A FLiNG Ain't What It Used To Be

There was a time when flings (insert personal contextual experience) used to be simple, impromptu, largely trivial things seeking instant gratification. That was until Shell's Floating Liquid Natural Gas facility, or FLiNG, came along: currently being built in the South Korean shipyards (largely unoccupied in the past several years after a surge in dry bulk container ship construction left the industry with a massive inventory glut and little demand for its precision engineering), this behemoth of a ship, measuring nearly half a kilometer in length, and displacing 600,000 tonnes of water, will be the world's largest offshore floating facility when deployed 200 km off the north-west coast of Australia in 2017 to process the recently discovered Prelude and Concerto gas fields. It will also likely revolutionize the field of Liquified Natural Gas extraction.

Natural gas is one of the cleanest burning fossil fuels, in relative abundance, extremely versatile and energy rich, and in a world in which reliance on foreign crude, much of in inhospitable hands, will likely play an ever greater role in energy production. It is also very "green", as it consumes less fresh water and takes up less land per unit of energy delivered. Yet one of the historical drawbacks is that traditional transportation options are limited, and extraction facilities are very bulky and complex, highly engineered and not geared toward deep sea exploration where environmental and extraction costs are prohibitive, requiring subsea pipelines traveling hundreds of kilometers to a mainland LNG facility, thus curbing one of the largest potential sources of natural gas in the world: those located underwater. All this may change with the arrival of Floating Liquid Natural Gas facilities, such as Shell's 488 meter FLNG.

The FLiNG in context:

Developed after 10 years of research, using 600 engineers, and 1.6 million man-hours (182.5 years equivalent), Shell has manged to compact the size of a traditional LNG plant to a quarter of its land size. As Wired explains: "by stacking components vertically and using deep-sea water to cool the gas to its liquid state, the FLNG saves dramatically on deck space and enables the whole facility to occupy an area of roughly 4 football pitches: 28,500 square meters. One of its most innovative features involves the the plant's unique location: an assembly of eight one-meter diameter pipes will extend 150m below the ocean's surface, delivering around 50 million liters of cold seawater an hour, used to cool the gas."

Another cool feature: the "anchoring" mechanism. "The FLNG is set to remain on location for 25 years before returning to dock, in which time it can expect to meet its fair share of stormy weather. Although its sheer size will help in coping with the high winds and giant waves, one of the largest mooring systems in the world has been designed to help guarantee safety. A 105-meter turret will run through the facility and secure it to the seabed using mooring chains, while three 6,700 horsepower engines will turn it according to wind conditions."

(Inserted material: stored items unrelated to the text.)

(** * Version resolver of [setup.py] (thermod-monitor-dbstats)

    A shallow embedding of [get_version] from [setup.py]:

<<
    def get_version():
        main_ns = {}
        version_str = None
        with open('thermod-monitor-dbstats','rt') as script:
            for line in script:
                if line.find('__version__') == 0:
                    version_str = '# -*- coding: utf-8 -*-\n{}'.format(line)
                    break
        exec(version_str, main_ns)
        return main_ns['__version__']
>>

    The function is modelled by explicit state passing over a [world]
    (files as bytes, open handles, standard output, the locale's
    encoding, the globals of the module).  The Python primitives it
    calls ([str.find], [open], iteration over a text file with its
    decoding, [exec], dict subscription) are modelled next to it.  The
    decoding and [exec] are modelled on a part of what Python accepts and
    answer [Unmodelled] outside of it. *)

From Stdlib Require Import ZArith String Ascii List Bool Lia.
From stdpp Require Import gmap strings.
Import ListNotations.

Local Open Scope string_scope.
Local Open Scope list_scope.
Local Open Scope Z_scope.
Set Warnings "-register-all".
#[local] Arguments String.append !s1 s2 /.

(** ** Characters *)

Module Chr.

Definition LF : ascii := "010"%char.
Definition CR : ascii := "013"%char.
Definition NUL : ascii := "000"%char.
Definition TAB : ascii := "009"%char.
Definition FF : ascii := "012"%char.
Definition SPACE : ascii := " "%char.
Definition DQUOTE : ascii := "034"%char.
Definition SQUOTE : ascii := "'"%char.
Definition BACKSLASH : ascii := "\"%char.
Definition HASH : ascii := "#"%char.
Definition DOT : ascii := "."%char.
Definition UNDERSCORE : ascii := "_"%char.

Definition code (c : ascii) : N := N_of_ascii c.

Definition in_range (lo hi c : ascii) : bool :=
  (code lo <=? code c)%N && (code c <=? code hi)%N.

Definition is_digit (c : ascii) : bool := in_range "0" "9" c.

Definition is_letter (c : ascii) : bool :=
  in_range "a" "z" c || in_range "A" "Z" c.

(** First character of an ASCII identifier. *)
Definition is_id_start (c : ascii) : bool :=
  is_letter c || Ascii.eqb c UNDERSCORE.

(** Later character of an ASCII identifier. *)
Definition is_id_char (c : ascii) : bool :=
  is_id_start c || is_digit c.

(** Blank inside a logical line: space, tab, form feed. *)
Definition is_blank (c : ascii) : bool :=
  Ascii.eqb c SPACE || Ascii.eqb c TAB || Ascii.eqb c FF.

Definition is_quote (c : ascii) : bool :=
  Ascii.eqb c DQUOTE || Ascii.eqb c SQUOTE.

(** Characters outside the 7-bit range. *)
Definition is_high (c : ascii) : bool := (128 <=? code c)%N.

End Chr.

(** ** Python strings *)

(** [str.find]: the lowest index at which [sub] occurs in [s], [-1] when
    it does not occur. *)
Fixpoint str_find (s sub : string) : Z :=
  if String.prefix sub s then 0
  else match s with
       | EmptyString => -1
       | String _ s' =>
           let i := str_find s' sub in
           if i =? -1 then -1 else i + 1
       end.

Definition string_forallb (p : ascii -> bool) : string -> bool :=
  fix go (s : string) : bool :=
    match s with
    | EmptyString => true
    | String c s' => p c && go s'
    end.

(** ** Text files: decoding, universal newlines and iteration by lines *)

(** The locale's encoding, which [open] uses when none is given.
    [OtherCodec] stands for any other encoding that, like these three,
    decodes the bytes below 128 as ASCII. *)
Inductive codec : Type := Utf8 | Latin1 | UsAscii | OtherCodec.
Lemma consistent_steps (r r' : Reader) :
  rtc (step get) r r' -> consistent get r -> consistent get r'.
Proof.
  induction 1 as [r | r r1 r2 H1 _ IH]; [done |].
  intros Hr. apply IH.
  destruct H1; [by apply consistent_visit | by apply consistent_parsed].
Qed.

(** the reader of a run of [exploreAllPages], however far the run got *)
Lemma consistent_run (depth : nat) :
  consistent get (crawl get depth).
Proof.
  eapply consistent_steps; [apply exploreAllPages_steps | apply consistent_new].
Qed.

End Invariant.

(** ** The visited set *)

Lemma forLinks_visited_mono (explore : string -> Reader -> Outcome) :
  (forall l r, visitedUrls r ⊆ visitedUrls (readerOf (explore l r))) ->
  forall links r,
    visitedUrls r ⊆ visitedUrls (readerOf (forLinks explore links r)).
Proof.
  intros Hexplore. induction links as [|l rest IH]; intros r; simpl.
  - done.
  - destruct (decide (l ∈ visitedUrls r)); [apply IH |].
    pose proof (Hexplore l r) as Hl.
    destruct (explore l r) as [r' | r']; simpl in Hl; [| exact Hl].
    etrans; [exact Hl | apply IH].
Qed.

Lemma explorePage_visited_mono (get : string -> Response) (depth : nat) :
  forall u r,
    visitedUrls r ⊆ visitedUrls (readerOf (explorePage get depth u r)).
Proof.
  induction depth as [|depth IH]; intros u r; simpl; [done |].
  destruct (decide (u ∈ visitedUrls r)); [done |].
  assert (Hv : visitedUrls r ⊆ visitedUrls (visit u r))
    by (simpl; apply union_subseteq_r).
  destruct (get u) as [|status data]; [exact Hv |].
  destruct (negb (status =? 200)); [exact Hv |].
  etrans; [exact Hv |].
  apply (forLinks_visited_mono _ IH _
           (pushAll (parseWireframes data (Some u)) (visit u r))).
Qed.

(** C1 - in every run of [exploreAllPages], however far it got, no URL was
    handed to [axios.get] twice, and the URLs requested are exactly the
    members of the visited set.  The gate behind it: a call of
    [explorePage] on a visited URL leaves the reader as it is, a call on a
    fresh URL adds it to the visited set with its request, and no call
    removes a URL from the visited set. *)
Theorem C1_each_url_fetched_once (get : string -> Response) (depth : nat) :
  NoDup (requests (crawl get depth)) /\
  (forall u, In u (requests (crawl get depth)) <->
             u ∈ visitedUrls (crawl get depth)) /\
  (forall u r, u ∈ visitedUrls r ->
               readerOf (explorePage get depth u r) = r) /\
  (forall u r, u ∉ visitedUrls r ->
               u ∈ visitedUrls (readerOf (explorePage get (S depth) u r))) /\
  (forall u r,
      visitedUrls r ⊆ visitedUrls (readerOf (explorePage get depth u r))).
Proof.
  destruct (consistent_run get depth) as [Hnd Hvis _ _ _].
  split; [exact Hnd |]. split; [exact Hvis |]. split; [| split].
  - intros u r Hu. destruct depth; simpl; [done |].
    by destruct (decide (u ∈ visitedUrls r)).
  - intros u r Hu.
    assert (Hv : u ∈ visitedUrls (visit u r))
      by (simpl; apply elem_of_union_l, elem_of_singleton; reflexivity).
    simpl. destruct (decide (u ∈ visitedUrls r)); [done |].
    destruct (get u) as [|status data]; [exact Hv |].
    destruct (negb (status =? 200)); [exact Hv |].
    apply (forLinks_visited_mono _ (explorePage_visited_mono get depth) _
             (pushAll (parseWireframes data (Some u)) (visit u r))).
    exact Hv.
  - apply explorePage_visited_mono.
Qed.

Lemma C1_each_url_fetched_once_witness :
  requests (crawl webCycle 5) =
    [ "https://gytx.dev/wareframes/pog_up_wareframes/";
      "https://gytx.dev/wareframes/pog_up_wareframes/a/";
      "https://gytx.dev/wareframes/pog_up_wareframes/a/b.html" ] /\
  NoDup (requests (crawl webCycle 5)).
Proof.
  split; [vm_compute; reflexivity |].
  apply (C1_each_url_fetched_once webCycle 5).
Defined.

(** ** The domain gate *)

(** every URL requested in a run contains the text gytx.dev *)
Lemma requested_passed_gate (get : string -> Response) (depth : nat)
    (u : string) :
  In u (requests (crawl get depth)) ->
  Js.includes u "gytx.dev" = true.
Proof. apply (requests_domain get _ (consistent_run get depth)). Qed.

(** C3 - the gate of [shouldExploreLink] looks for the text gytx.dev
    anywhere in the URL, so a link to another host whose path names the
    domain is explored: on [webExternalHost] the run requests
    https://otherhost.com/gytx.dev/, whose host is otherhost.com. *)
Theorem C3_external_host_is_fetched :
  exists r,
    exploreAllPages webExternalHost 2 newReader = Returned r /\
    requests r = [ "https://gytx.dev/wareframes/pog_up_wareframes/";
                   "https://otherhost.com/gytx.dev/" ] /\
    shouldExploreLink "https://otherhost.com/gytx.dev/" baseUrl = true /\
    specHost "https://otherhost.com/gytx.dev/" = "otherhost.com" /\
    specHost baseUrl = "gytx.dev".
Proof.
  eexists. split; [vm_compute; reflexivity |].
  repeat split; vm_compute; reflexivity.
Qed.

Good: because if the tiny by comparison BP Deepwater Horizon rig caused such catastrophic environmental havoc after one mishap, the last thing nature will need is half kilometer large flaming barges, floating out of control in the deep seas.

The bottom line: one FLiNG can produce 5.3 million tonnes of LNG, Liquified Petroleum Gas and condensate per year. Once operational, it, and its peers, will have a decided impact on the logistics, infrastructure and geopolitical balance of power in a world in which energy (and food) will continue to play the most dominant marginal role.